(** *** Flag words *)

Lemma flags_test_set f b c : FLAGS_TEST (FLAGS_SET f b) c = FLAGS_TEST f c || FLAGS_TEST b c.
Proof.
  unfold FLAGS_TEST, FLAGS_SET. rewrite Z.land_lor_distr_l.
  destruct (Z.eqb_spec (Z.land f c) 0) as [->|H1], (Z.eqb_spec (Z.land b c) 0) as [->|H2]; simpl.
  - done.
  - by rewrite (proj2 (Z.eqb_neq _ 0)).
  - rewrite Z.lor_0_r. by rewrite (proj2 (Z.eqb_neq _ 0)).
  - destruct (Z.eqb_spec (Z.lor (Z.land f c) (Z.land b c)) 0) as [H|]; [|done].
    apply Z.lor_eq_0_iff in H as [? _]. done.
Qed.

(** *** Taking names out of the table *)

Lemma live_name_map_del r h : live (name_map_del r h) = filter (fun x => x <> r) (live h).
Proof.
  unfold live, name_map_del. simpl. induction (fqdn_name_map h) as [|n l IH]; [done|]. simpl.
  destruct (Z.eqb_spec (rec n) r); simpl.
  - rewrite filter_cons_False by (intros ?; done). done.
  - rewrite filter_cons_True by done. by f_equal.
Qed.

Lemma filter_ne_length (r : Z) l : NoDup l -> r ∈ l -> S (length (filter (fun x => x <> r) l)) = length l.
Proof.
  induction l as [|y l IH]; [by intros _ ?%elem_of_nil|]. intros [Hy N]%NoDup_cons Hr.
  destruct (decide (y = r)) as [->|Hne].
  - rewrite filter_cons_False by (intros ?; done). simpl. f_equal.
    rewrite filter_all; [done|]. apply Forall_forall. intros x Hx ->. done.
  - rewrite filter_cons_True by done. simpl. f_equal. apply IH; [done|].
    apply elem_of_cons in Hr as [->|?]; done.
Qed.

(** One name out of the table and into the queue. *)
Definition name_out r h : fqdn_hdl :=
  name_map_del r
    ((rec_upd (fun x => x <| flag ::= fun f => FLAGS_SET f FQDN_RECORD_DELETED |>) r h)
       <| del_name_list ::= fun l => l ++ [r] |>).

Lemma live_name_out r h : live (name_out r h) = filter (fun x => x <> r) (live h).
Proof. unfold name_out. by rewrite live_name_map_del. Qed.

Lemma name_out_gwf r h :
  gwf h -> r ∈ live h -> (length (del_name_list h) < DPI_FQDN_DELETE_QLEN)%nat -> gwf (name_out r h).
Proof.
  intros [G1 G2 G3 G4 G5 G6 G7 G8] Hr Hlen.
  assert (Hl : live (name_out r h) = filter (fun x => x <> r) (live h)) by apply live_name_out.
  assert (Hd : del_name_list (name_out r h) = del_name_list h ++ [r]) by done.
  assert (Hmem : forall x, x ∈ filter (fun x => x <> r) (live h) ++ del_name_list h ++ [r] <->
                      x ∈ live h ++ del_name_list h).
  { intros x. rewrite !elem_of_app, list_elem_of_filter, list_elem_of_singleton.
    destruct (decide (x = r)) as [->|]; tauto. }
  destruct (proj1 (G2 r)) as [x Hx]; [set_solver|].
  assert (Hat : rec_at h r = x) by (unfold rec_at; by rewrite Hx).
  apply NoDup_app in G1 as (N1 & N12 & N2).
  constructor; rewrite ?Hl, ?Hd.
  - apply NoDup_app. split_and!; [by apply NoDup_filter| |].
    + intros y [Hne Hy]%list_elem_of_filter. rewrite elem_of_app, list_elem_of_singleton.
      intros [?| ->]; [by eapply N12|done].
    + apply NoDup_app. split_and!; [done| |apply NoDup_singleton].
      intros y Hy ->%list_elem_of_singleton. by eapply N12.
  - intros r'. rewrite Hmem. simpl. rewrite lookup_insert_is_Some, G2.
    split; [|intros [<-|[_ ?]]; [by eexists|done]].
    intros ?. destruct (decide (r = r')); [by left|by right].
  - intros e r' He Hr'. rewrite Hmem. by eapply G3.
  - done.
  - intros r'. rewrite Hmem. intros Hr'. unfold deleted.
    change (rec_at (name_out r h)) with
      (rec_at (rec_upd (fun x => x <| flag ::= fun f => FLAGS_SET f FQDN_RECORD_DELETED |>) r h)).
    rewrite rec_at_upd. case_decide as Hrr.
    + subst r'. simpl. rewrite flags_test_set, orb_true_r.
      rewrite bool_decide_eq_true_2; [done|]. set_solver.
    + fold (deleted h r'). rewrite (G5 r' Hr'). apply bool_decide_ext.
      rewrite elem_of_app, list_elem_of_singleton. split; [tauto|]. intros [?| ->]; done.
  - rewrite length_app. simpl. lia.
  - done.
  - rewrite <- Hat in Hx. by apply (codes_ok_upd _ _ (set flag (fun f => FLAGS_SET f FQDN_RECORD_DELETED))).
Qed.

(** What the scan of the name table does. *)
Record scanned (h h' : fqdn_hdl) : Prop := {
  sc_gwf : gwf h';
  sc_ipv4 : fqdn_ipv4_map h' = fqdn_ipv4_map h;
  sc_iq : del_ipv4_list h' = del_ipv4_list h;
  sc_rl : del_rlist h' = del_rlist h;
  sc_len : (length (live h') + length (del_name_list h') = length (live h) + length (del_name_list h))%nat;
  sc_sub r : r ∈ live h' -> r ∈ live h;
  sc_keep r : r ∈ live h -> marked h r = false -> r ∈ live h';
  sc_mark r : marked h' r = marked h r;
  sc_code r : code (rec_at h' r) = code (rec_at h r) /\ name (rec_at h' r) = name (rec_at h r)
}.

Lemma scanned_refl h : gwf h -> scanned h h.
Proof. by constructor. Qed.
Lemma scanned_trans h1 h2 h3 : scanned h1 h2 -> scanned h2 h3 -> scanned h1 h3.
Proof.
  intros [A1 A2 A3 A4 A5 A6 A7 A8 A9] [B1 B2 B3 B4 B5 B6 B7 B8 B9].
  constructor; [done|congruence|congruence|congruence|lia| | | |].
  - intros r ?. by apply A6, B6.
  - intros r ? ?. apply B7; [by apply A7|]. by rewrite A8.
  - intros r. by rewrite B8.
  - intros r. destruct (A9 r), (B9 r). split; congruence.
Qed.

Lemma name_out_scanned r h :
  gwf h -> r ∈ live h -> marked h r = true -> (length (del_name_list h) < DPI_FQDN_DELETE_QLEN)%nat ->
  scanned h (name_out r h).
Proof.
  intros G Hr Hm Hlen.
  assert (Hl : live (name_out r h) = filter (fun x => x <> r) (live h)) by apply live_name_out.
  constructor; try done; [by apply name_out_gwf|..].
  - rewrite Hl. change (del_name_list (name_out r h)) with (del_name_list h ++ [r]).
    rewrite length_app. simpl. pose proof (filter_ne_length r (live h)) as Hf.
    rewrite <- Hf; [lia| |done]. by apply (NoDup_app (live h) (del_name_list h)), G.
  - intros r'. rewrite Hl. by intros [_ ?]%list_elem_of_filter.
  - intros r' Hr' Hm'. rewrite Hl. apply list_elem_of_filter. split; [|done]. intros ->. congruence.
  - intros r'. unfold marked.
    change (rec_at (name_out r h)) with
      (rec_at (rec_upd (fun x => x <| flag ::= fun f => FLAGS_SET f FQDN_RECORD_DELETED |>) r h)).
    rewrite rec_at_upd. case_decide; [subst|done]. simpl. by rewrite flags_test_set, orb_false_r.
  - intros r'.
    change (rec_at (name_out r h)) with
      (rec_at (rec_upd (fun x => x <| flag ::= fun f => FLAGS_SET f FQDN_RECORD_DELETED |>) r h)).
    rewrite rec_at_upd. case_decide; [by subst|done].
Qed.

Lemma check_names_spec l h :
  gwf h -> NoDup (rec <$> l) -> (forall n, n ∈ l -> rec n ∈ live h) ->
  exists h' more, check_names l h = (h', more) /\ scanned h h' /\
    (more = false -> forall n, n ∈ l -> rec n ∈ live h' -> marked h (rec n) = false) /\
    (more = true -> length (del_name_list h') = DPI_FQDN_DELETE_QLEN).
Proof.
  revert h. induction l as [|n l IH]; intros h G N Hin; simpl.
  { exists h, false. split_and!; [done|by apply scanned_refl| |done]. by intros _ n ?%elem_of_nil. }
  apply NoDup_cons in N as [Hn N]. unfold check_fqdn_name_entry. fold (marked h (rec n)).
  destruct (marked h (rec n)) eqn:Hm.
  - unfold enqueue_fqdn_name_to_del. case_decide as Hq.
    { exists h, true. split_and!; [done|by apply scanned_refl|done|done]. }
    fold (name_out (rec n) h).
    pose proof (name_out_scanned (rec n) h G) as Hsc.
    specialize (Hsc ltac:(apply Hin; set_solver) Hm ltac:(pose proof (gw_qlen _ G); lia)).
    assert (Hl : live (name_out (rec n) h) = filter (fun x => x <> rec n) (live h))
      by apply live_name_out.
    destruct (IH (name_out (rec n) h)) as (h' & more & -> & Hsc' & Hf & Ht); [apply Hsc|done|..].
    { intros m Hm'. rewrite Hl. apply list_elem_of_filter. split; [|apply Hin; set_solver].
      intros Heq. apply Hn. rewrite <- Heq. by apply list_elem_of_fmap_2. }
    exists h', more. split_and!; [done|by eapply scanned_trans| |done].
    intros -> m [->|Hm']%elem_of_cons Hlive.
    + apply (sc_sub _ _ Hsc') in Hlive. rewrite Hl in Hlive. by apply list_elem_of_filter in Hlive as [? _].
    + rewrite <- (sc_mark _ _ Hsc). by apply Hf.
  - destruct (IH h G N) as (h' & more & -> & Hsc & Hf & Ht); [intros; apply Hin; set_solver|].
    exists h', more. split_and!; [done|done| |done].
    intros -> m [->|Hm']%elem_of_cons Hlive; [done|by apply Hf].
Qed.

• • •

WHAT THE TASK REQUIRES: Counting only lines that contain "tauto", say how many there are in the material above, and add nothing.

ANSWER TO THE EXERCISE: 2